Petya-Ransomware kommt mit Fake-Bewerbung

verschlüsselt Master Boot Record und komplette Festplatte

Neben Locky hat es aktuell eine weitere Ransomware speziell auf deutsche Windows-Anwender abgesehen. Der neue Schädling Petya-Ransomware verschlüsselt nach derzeitigen Erkenntnissen zunächst den Master Boot Record des Systems und anschließend die komplette Festplatte. 

Fake-Bewerbung mit plausiblen Infos

Die Verteilung findet per Mail und Dropbox-Link statt. Diese Mails sind mittlerweile so professionell, plausibel und gezielt gestaltet, dass es selbst für erfahrene Anwender schwer wird, die Gefahr zu erkennen. Im aufgeführten Beispiel wurde eine Bewerbung einschließlich direkter Ansprache des Personalverantwortlichen (!) an ein entsprechendes Bewerbungspostfach gesendet.

Content-Filter-Systeme werden ausgehebelt

Da der Mail-Link auf ein https-Ziel führt und die Verbindung deshalb in einer verschlüsselten Session stattfindet, können Content-Filter-Systeme, die den Download von schädlichen Dateien verhindern, ggf. umgangen werden.

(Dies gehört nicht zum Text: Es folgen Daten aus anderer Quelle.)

Lemma wd_ok_marked id u db' : marked_broadcast id db u db' → wd_ok db'.
Proof.
  intros (row & a & h & now & Hrow & <- & Hs & Ha & E & Hh & Hne & ->).
  eapply (wd_ok_same_attempts row _ (wr_broadcast h now)); try done; [by split|by intros ? []|..].
  - exists a, h. auto.
  - apply causes_unsettled; try done; by rewrite Hs.
Qed.

Lemma wd_ok_alerted id u db' : alerted id db u db' → wd_ok db'.
Proof.
  intros (row & now & oid & Hrow & <- & Hs & ->).
  eapply (wd_ok_same_attempts row _ (wr_alert now)); try done; [by split|by intros ? []|..].
  - by apply (row_in_attempts row).
  - intros ty s id Hts. change (has_cause _ ty id) with (has_cause db ty id) at 1.
    case_decide as E; [subst id|done]. destruct Hts as [[= -> ->]|[= -> ->]].
    + by rewrite (wk_confirmed _ Hok), (with_status_row db Hok row).
    + by rewrite (wk_failed _ Hok), (with_status_row db Hok row).
Qed.

Lemma wd_ok_settled id target ty ev ct plat u db' :
  (ty, target) = (withdrawalSettlementCauseType, WithdrawalStatusConfirmed) ∨
  (ty, target) = (withdrawalFailureCauseType, WithdrawalStatusFailed) →
  settled id target ty ev ct plat db u db' → wd_ok db'.
Proof.
  intros Hty (row & ho & cp & je & db1 & now & oid & Hrow & <- & Hs & _ & _ & _ & _ & Hje & HP & HO & ->).
  pose proof (only_journal_other _ _ HO) as Hsame. destruct_and! Hsame.
  eapply (wd_ok_same_attempts row _ (wr_settle target now)); try done; cbn; try done;
    [by intros ? []|..].
  - pose proof (row_in_attempts row Hrow) as Hr. unfold row_ok in *. rewrite Hs in Hr. simpl.
    by destruct Hty as [[= -> ->]|[= -> ->]].
  - intros ty' s id Hts. change (has_cause _ ty' id) with (has_cause db1 ty' id) at 1.
    rewrite (has_cause_posts _ _ _ _ _ _ _ _ HP), Hje.
    assert (∀ s', s' = WithdrawalStatusConfirmed ∨ s' = WithdrawalStatusFailed →
              ¬ with_status db (wr_id row) s') as Hno.
    { intros s' Hs'. rewrite (with_status_row db Hok row) by done. rewrite Hs. naive_solver. }
    case_decide as E; [subst id|].
    + destruct Hts as [[= -> ->]|[= -> ->]].
      * rewrite (wk_confirmed _ Hok). specialize (Hno WithdrawalStatusConfirmed).
        destruct Hty as [[= -> ->]|[= -> ->]]; split; naive_solver.
      * rewrite (wk_failed _ Hok). specialize (Hno WithdrawalStatusFailed).
        destruct Hty as [[= -> ->]|[= -> ->]]; split; naive_solver.
    + split; [|by left]. intros [Hc|[= _ E']]; [done|congruence].
Qed.
Lemma wd_ok_recorded id h tx u db' : recorded id h tx db u db' → wd_ok db'.
Proof.
  intros (row & a0 & Hrow & <- & Hs & Ha0 & E0 & ->). pose proof Hok as [].
  set (P := λ r : AttemptRow, ba_withdrawal r = wr_id row).
  set (f := ba_record h tx).
  assert (∀ a, a ∈ update_where P f (t_broadcast_attempts db) →
    ∃ b, b ∈ t_broadcast_attempts db ∧ ba_withdrawal a = ba_withdrawal b ∧
         ba_chain a = ba_chain b ∧ ba_nonce a = ba_nonce b) as Hinv.
  { intros a (b & -> & Hb)%list_elem_of_fmap. exists b. by case_decide. }
  constructor; cbn; try done.
  - by rewrite (update_where_map P f ba_withdrawal).
  - intros a (b & Hb & E1 & E2 & E3)%Hinv. rewrite E1, E2, E3. by apply wk_attempt0.
  - intros w Hw. specialize (wk_rows0 w Hw). unfold row_ok in *.
    rewrite (update_where_map P f ba_withdrawal) by done.
    destruct (wr_status w) eqn:Ew; try done.
    all: destruct wk_rows0 as (a & x & Ha & E & ?); exists a, x; split; [|done].
    all: apply list_elem_of_fmap; exists a; split; [|done]; rewrite decide_False; [done|].
    all: intros E'; unfold P in E'; rewrite E in E';
      apply (key_unique wr_id _ row wk_ids0 Hrow) in E'; [congruence|done].
  - intros a (b & Hb & E1 & E2 & E3)%Hinv. rewrite E2. by apply wk_attempt_chain0.
  - intros n Hn. rewrite filter_update_where by done.
    rewrite (update_where_map P f ba_nonce) by done. by apply wk_nonces0.
Qed.

Lemma oldest_approved_Some chain row :
  oldest_approved chain db = Some row →
  row ∈ t_withdrawals db ∧ wr_chain row = chain ∧ wr_status row = WithdrawalStatusApproved.
Proof.
  unfold oldest_approved. intros H.
  assert (row ∈ merge_sort created_id_le (filter (λ r, wr_chain r = chain ∧
    wr_status r = WithdrawalStatusApproved) (t_withdrawals db))) as Hin.
  { destruct (merge_sort _ _); [done|]. simpl in H. injection H as ->. left. }
  rewrite merge_sort_Permutation in Hin. apply list_elem_of_filter in Hin as [[] ?]. done.
Qed.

Da die Problematik, Traffic Content Filtering auf https-Verbindungen anzuwenden, den Rahmen des Artikels übersteigen würde, kann darauf an dieser Stelle nicht näher eingegangen werden.

Trojaner als .exe-Datei braucht erhöhte Rechte

Hinter dem Link verbergen sich, wie schon in der Mail angekündigt, ein Bewerbungsfoto und eine Datei „Bewerbungsmappe-gepackt.exe“. Spätestens bei *.exe sollten alle Alarmglocken läuten. Durch das Herunterladen und Ausführen der .exe-Datei wird der Trojaner auf dem System ausgeführt. Hierfür werden erhöhte Rechte (UAC-Meldung) benötigt.

Sobald die Installation startet, beginnt Petya mit der Arbeit. Die Infizierung läuft in zwei Phasen ab. Zunächst scheint eine Datenrettung noch möglich zu sein. Nach dem Neustart ist eine Rettung nicht mehr ohne Weiteres möglich.

Schritt 1: Master Boot Record wird verschlüsselt

Im ersten Schritt manipuliert Petya „nur“ den Master Boot Record (MBR) des Rechners. In diesem speziellen Bereich der Festplatte sind alle Informationen hinterlegt, die für den Start des Betriebssystems benötigt werden (Bootloader). Zudem ist dort in einer Partitionstabelle definiert, wie die Partitionen des Datenträgers aufgeteilt sind (Partition Table).

Nach Bluescreen und automatischem Neustart geht nichts mehr

Die Verschlüsslung des MBR erfolgt laut der Malware-Analystin hasherezade vom Antimalware-Hersteller Malwarebytes über ein vergleichsweise einfaches XOR mit einem festen Wert als Schlüssel (7). Wenn das System an dieser Stelle stromlos gemacht wird bzw. die Festplatte ohne Neustart ausgebaut werden kann, lässt sich der Schaden noch relativ leicht begrenzen. Die Festplatte kann z.B. extern (nicht als Boot-Partition!) eingebunden werden und dadurch eine Datensicherung ermöglichen. Verschiedene Quellen berichten, dass sich der MBR mit Wiederherstellungstools reparieren bzw. neu erstellen lässt.  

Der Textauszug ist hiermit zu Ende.